■ **WHAT THE EXERCISE ASKS**: Return the line containing "Definition candidates_of (q" and all lines after it exactly; stop at the end of the material.

----------------------------------------

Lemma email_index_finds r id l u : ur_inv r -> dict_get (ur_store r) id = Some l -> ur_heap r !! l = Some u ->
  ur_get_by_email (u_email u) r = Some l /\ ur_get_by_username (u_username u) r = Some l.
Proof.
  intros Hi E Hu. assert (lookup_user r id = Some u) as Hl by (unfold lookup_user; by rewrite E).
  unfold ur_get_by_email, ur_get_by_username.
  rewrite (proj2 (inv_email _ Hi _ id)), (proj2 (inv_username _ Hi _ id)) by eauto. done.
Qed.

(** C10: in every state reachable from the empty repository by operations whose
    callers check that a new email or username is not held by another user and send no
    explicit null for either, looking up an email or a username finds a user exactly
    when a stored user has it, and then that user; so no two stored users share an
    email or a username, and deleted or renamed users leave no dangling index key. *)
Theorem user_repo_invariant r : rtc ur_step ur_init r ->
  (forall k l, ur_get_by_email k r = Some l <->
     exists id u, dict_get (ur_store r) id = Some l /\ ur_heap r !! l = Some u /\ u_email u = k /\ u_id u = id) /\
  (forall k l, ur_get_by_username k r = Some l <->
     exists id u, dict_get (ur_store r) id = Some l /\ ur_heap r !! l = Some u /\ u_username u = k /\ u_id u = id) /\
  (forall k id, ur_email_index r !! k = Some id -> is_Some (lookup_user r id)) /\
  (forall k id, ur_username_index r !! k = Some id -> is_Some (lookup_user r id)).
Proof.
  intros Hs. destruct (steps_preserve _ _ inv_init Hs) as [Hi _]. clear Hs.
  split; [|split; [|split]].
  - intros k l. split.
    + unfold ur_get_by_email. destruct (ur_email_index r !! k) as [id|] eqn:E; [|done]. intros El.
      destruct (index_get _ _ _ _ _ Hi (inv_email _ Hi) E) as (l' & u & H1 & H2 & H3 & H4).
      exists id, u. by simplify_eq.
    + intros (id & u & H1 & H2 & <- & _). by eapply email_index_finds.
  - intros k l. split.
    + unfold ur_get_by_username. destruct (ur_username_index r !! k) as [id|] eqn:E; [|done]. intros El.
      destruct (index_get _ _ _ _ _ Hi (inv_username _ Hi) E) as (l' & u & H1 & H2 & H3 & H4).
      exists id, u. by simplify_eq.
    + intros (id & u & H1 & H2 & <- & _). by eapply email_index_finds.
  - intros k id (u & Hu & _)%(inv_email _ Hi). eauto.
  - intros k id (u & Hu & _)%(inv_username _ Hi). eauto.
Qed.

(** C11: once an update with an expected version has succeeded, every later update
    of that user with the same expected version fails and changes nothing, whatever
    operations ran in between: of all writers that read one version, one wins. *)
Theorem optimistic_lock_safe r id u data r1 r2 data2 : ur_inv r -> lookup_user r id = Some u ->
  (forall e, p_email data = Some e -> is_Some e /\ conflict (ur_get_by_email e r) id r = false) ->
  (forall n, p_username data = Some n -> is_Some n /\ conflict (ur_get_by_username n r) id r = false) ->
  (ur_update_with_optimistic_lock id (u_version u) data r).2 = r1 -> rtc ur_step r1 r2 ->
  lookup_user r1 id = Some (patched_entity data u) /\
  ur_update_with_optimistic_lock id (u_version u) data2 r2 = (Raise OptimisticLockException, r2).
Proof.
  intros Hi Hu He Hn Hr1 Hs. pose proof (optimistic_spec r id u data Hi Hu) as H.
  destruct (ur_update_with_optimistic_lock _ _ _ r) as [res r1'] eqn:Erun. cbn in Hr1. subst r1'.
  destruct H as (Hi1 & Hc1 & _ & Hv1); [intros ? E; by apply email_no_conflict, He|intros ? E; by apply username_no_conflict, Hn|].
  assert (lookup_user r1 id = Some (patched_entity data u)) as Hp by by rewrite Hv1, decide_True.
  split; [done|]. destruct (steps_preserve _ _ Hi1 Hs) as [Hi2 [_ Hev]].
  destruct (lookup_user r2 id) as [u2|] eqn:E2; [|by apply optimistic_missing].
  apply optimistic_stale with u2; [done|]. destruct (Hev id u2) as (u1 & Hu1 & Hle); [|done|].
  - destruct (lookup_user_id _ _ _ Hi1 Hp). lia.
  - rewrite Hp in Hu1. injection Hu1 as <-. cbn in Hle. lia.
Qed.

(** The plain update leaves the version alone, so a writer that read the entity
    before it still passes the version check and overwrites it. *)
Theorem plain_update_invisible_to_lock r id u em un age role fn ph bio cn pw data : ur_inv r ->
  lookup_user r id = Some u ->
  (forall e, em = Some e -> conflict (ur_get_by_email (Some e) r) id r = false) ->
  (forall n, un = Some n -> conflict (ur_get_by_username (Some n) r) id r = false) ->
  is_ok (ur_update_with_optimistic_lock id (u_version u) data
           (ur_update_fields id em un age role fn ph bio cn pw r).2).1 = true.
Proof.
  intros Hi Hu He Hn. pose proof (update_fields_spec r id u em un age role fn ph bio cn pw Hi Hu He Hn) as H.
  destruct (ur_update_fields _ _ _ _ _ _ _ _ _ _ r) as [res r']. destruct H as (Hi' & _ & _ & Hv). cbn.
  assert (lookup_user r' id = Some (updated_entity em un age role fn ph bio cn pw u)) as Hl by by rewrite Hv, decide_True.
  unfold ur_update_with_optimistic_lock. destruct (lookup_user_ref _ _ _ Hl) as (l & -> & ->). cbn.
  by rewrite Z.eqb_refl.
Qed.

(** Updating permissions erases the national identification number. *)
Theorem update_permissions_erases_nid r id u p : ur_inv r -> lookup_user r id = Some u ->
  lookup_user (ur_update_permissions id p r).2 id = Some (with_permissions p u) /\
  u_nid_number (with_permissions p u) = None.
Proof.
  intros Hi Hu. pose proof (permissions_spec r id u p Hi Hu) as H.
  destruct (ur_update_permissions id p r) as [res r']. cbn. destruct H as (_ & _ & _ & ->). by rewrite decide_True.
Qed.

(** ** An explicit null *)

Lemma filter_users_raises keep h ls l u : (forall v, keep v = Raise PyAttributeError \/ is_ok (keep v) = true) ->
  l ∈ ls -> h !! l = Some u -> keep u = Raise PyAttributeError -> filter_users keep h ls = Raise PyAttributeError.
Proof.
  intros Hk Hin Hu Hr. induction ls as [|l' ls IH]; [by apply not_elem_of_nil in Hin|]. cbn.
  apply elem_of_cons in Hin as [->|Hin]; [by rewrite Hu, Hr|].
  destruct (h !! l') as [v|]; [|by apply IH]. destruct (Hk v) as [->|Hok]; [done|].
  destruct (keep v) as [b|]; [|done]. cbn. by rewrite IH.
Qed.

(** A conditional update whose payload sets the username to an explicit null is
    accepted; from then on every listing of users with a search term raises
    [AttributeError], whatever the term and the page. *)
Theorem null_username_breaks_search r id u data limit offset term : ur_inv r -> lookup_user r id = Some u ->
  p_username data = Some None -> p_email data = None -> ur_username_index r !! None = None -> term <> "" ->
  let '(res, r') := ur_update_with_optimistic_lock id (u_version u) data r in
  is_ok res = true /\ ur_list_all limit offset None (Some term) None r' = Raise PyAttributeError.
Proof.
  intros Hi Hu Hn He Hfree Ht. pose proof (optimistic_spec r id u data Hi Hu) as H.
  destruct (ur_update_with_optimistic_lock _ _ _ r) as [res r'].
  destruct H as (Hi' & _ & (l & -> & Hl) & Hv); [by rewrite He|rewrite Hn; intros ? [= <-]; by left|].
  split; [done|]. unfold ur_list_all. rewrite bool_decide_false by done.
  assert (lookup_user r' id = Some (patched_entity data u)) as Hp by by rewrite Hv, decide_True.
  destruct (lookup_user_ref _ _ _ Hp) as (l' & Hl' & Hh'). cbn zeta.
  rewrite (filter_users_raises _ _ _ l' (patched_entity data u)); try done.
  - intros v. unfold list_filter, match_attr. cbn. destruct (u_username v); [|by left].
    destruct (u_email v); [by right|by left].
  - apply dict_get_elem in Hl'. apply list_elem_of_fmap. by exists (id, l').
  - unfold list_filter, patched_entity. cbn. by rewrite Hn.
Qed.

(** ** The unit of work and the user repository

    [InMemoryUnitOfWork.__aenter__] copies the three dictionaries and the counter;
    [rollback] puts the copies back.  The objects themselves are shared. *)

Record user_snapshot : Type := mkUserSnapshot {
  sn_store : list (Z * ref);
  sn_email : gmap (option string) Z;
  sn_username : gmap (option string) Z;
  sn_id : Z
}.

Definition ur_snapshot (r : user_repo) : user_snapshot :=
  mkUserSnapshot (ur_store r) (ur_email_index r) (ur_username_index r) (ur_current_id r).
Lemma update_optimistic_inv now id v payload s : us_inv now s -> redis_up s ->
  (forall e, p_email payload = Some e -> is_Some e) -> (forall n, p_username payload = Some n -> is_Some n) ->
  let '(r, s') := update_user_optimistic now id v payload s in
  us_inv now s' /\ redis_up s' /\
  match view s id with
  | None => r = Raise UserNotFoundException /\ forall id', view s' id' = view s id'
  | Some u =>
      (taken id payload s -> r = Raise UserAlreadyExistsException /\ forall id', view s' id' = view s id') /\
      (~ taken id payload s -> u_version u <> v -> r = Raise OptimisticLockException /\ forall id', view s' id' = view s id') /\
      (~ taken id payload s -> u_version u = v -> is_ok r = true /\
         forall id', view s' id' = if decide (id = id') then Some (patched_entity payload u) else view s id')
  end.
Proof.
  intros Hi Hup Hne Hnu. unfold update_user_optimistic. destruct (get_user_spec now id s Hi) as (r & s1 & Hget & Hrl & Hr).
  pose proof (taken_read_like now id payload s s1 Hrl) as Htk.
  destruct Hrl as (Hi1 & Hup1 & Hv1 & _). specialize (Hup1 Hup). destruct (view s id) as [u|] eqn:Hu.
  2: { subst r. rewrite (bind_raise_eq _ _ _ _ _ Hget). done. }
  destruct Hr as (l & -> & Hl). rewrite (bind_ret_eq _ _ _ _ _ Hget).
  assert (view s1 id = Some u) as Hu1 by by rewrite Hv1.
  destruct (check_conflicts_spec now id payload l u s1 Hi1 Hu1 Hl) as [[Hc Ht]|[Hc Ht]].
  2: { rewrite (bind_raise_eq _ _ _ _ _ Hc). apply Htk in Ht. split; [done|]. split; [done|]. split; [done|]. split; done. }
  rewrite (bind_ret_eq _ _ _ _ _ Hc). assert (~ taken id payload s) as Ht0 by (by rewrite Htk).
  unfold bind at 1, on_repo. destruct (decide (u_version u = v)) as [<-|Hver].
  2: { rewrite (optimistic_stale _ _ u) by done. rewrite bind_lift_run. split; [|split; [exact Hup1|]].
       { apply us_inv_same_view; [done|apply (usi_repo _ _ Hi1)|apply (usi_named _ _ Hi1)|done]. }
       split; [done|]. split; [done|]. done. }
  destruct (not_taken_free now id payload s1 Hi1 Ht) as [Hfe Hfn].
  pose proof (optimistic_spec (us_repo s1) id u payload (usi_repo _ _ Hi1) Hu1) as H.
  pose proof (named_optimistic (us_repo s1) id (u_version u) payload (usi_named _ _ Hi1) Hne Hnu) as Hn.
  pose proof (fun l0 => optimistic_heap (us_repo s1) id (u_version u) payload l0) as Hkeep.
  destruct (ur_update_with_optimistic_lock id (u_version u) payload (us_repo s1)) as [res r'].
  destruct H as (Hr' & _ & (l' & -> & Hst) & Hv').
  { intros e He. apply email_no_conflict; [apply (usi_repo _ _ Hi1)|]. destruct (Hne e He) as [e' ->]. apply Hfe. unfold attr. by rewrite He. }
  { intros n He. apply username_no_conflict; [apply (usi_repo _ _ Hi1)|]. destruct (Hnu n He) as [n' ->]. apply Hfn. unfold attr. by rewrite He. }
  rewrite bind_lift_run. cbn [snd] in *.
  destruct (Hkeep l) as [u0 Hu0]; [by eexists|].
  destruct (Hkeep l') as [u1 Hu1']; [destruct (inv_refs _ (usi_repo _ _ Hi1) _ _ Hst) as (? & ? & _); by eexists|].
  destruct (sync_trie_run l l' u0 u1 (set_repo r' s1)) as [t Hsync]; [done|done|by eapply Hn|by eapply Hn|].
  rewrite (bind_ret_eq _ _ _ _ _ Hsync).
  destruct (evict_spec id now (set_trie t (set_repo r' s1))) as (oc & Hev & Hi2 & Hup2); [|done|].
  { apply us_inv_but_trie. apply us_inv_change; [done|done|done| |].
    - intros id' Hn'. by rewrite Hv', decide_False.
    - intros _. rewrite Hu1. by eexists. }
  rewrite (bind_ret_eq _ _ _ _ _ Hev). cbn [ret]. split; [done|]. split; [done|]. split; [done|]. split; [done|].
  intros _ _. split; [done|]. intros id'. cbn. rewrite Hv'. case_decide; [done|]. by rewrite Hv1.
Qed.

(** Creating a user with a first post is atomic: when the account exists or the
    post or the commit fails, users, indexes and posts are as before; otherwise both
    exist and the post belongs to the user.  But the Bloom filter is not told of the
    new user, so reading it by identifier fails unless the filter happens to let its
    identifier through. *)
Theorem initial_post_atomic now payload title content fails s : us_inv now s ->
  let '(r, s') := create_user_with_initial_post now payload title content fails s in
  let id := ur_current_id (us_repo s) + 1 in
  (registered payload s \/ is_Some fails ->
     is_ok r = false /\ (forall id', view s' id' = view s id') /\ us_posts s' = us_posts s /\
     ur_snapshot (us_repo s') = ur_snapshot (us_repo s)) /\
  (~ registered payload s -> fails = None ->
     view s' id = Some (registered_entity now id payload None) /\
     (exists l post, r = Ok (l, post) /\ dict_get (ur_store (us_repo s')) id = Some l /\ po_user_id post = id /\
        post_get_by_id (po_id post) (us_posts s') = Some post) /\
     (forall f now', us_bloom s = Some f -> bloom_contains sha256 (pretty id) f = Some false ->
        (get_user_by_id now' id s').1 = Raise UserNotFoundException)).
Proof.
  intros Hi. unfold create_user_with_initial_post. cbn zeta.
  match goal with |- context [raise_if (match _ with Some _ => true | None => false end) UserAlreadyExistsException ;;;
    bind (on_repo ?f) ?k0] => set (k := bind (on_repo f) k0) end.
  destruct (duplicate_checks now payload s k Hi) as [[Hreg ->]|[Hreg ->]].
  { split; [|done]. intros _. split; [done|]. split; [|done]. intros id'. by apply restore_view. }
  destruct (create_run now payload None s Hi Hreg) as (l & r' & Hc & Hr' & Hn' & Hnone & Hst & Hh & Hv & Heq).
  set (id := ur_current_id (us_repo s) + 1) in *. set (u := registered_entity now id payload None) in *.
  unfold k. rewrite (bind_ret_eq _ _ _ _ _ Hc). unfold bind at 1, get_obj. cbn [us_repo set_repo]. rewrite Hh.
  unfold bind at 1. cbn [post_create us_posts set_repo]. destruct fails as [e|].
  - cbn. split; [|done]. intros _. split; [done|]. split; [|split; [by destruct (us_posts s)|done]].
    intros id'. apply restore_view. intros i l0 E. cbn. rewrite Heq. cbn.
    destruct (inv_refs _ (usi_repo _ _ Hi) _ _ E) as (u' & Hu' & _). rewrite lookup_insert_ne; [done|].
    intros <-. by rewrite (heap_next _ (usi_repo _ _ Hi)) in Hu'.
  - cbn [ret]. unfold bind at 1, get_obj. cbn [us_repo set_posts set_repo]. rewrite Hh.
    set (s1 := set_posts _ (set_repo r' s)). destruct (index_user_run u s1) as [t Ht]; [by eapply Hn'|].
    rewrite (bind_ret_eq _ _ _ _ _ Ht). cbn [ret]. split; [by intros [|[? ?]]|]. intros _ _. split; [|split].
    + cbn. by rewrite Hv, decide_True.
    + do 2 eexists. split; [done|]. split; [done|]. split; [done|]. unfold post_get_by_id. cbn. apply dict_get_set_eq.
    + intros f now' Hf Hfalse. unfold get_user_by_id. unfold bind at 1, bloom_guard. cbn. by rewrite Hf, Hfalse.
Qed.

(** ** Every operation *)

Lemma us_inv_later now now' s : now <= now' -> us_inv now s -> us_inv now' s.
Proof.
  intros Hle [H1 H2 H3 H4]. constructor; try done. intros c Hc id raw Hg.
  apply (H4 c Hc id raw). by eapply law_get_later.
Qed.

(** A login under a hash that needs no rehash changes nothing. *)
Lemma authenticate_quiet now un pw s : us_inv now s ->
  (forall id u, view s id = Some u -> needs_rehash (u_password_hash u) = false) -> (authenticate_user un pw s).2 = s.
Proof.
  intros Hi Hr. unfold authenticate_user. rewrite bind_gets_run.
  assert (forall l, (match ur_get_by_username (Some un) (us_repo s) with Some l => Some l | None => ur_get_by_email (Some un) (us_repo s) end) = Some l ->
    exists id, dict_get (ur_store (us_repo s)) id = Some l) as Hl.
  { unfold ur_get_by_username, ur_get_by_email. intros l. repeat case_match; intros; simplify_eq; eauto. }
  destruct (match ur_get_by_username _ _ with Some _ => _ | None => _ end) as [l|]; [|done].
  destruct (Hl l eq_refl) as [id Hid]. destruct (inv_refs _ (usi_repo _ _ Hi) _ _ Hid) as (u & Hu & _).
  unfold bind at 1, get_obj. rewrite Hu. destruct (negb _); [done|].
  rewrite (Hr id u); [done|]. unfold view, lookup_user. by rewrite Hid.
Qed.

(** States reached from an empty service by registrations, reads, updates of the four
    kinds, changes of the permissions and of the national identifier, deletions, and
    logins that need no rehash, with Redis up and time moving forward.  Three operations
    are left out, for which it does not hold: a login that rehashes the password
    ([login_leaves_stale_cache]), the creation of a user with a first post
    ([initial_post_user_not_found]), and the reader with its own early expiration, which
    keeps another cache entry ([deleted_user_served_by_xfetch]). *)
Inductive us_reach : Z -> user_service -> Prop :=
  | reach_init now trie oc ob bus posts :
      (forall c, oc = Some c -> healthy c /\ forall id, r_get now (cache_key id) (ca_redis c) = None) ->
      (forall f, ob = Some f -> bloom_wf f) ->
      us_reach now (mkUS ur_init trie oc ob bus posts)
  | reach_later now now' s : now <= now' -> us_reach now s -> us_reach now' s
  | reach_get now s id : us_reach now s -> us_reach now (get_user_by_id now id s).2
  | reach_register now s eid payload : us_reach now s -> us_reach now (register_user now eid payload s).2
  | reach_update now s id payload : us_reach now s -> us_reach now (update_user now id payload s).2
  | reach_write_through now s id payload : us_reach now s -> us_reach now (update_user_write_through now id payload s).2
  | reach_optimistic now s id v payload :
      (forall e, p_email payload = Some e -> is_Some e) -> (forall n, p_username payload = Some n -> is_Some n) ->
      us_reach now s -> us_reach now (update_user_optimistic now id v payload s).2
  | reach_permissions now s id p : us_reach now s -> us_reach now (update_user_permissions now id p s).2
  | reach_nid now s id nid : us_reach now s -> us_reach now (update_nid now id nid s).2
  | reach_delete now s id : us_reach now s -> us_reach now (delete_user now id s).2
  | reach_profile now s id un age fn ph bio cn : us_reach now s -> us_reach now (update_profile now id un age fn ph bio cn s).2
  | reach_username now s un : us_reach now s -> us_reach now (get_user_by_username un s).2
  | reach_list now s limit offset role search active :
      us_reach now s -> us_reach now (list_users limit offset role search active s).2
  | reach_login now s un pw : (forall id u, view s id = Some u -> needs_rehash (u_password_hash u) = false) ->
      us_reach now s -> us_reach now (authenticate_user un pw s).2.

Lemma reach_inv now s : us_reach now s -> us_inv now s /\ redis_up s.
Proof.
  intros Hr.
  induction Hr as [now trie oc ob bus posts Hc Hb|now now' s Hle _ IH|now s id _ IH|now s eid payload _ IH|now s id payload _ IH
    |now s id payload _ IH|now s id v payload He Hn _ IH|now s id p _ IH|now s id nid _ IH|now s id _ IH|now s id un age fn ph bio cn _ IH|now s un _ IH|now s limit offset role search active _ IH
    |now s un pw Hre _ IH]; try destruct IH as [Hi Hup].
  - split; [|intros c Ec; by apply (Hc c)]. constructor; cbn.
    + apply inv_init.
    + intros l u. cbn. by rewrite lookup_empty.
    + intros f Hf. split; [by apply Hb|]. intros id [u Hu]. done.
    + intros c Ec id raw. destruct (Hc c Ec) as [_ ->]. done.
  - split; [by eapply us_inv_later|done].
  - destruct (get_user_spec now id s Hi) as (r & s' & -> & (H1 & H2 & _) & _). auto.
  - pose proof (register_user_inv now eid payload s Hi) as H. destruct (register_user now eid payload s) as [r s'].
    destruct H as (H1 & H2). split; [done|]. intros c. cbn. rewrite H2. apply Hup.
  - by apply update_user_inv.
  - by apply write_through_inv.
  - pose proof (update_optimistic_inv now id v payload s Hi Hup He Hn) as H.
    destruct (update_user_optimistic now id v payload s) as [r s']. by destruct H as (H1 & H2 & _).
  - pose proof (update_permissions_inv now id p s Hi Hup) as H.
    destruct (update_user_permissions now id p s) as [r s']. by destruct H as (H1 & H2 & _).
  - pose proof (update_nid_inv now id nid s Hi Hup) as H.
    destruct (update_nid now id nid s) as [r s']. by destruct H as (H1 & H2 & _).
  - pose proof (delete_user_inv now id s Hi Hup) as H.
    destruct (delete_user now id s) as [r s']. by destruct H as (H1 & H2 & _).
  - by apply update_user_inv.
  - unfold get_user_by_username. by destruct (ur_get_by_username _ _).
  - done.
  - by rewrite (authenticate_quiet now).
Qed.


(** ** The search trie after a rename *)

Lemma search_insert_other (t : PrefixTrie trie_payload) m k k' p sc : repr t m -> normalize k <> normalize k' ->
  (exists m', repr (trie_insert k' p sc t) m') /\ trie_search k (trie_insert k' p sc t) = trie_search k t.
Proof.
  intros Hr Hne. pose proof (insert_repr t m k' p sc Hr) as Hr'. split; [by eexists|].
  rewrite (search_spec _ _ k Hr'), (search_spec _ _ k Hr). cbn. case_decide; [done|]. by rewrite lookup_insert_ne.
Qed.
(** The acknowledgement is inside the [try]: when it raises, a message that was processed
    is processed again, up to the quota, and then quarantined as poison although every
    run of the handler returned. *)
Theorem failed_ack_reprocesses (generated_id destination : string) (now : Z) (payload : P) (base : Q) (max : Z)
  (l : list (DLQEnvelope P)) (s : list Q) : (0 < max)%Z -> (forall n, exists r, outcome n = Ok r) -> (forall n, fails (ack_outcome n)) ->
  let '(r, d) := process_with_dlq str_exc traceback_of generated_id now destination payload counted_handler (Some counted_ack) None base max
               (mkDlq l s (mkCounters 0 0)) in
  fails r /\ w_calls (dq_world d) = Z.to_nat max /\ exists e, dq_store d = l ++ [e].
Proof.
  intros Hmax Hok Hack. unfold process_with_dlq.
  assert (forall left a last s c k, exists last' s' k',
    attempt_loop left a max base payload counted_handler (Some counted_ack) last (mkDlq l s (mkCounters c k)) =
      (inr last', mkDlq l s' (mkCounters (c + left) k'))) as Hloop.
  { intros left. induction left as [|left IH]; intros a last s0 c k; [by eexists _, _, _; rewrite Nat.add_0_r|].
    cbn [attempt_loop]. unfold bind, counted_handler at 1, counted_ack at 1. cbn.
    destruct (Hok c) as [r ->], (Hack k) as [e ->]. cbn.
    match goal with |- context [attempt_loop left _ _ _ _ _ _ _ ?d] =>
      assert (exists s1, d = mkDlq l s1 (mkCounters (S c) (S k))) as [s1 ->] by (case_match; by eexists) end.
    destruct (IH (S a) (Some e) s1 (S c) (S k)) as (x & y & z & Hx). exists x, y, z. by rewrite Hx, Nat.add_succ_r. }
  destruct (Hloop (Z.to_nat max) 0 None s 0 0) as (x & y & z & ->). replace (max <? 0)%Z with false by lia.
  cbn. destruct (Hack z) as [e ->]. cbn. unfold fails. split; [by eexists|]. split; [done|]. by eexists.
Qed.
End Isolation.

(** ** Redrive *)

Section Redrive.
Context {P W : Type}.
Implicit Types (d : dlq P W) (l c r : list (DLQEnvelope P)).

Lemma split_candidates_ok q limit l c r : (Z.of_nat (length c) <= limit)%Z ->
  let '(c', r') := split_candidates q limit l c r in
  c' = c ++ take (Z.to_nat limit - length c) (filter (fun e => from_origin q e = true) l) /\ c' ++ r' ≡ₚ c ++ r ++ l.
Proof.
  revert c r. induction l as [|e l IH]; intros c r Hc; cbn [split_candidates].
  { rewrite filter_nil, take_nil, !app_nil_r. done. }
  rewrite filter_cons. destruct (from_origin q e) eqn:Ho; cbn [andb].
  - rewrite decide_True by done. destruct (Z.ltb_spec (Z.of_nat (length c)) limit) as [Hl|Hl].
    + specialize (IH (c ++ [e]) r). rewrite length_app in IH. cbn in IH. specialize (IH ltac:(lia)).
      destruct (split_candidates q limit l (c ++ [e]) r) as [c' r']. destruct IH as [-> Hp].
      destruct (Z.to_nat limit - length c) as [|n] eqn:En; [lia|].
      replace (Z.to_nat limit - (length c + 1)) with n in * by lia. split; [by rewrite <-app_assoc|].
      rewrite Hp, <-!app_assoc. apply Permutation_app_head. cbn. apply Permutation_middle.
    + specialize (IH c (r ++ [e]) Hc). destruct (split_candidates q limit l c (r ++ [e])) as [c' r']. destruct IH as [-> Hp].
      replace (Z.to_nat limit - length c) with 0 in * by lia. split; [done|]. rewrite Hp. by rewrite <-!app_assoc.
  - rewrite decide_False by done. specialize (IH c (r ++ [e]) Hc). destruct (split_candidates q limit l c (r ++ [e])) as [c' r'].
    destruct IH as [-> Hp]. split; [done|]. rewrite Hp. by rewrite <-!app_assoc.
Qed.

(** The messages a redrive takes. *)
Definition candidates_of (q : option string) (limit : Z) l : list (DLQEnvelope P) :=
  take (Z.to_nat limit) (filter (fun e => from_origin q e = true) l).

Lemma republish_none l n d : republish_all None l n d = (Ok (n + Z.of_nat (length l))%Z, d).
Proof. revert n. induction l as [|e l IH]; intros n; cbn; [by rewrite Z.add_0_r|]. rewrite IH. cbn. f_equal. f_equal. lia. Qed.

----------------------------------------

■ **ANSWER FOR THE TASK**:
Definition candidates_of (q : option string) (limit : Z) l : list (DLQEnvelope P) :=
  take (Z.to_nat limit) (filter (fun e => from_origin q e = true) l).

Lemma republish_none l n d : republish_all None l n d = (Ok (n + Z.of_nat (length l))%Z, d).
Proof. revert n. induction l as [|e l IH]; intros n; cbn; [by rewrite Z.add_0_r|]. rewrite IH. cbn. f_equal. f_equal. lia. Qed.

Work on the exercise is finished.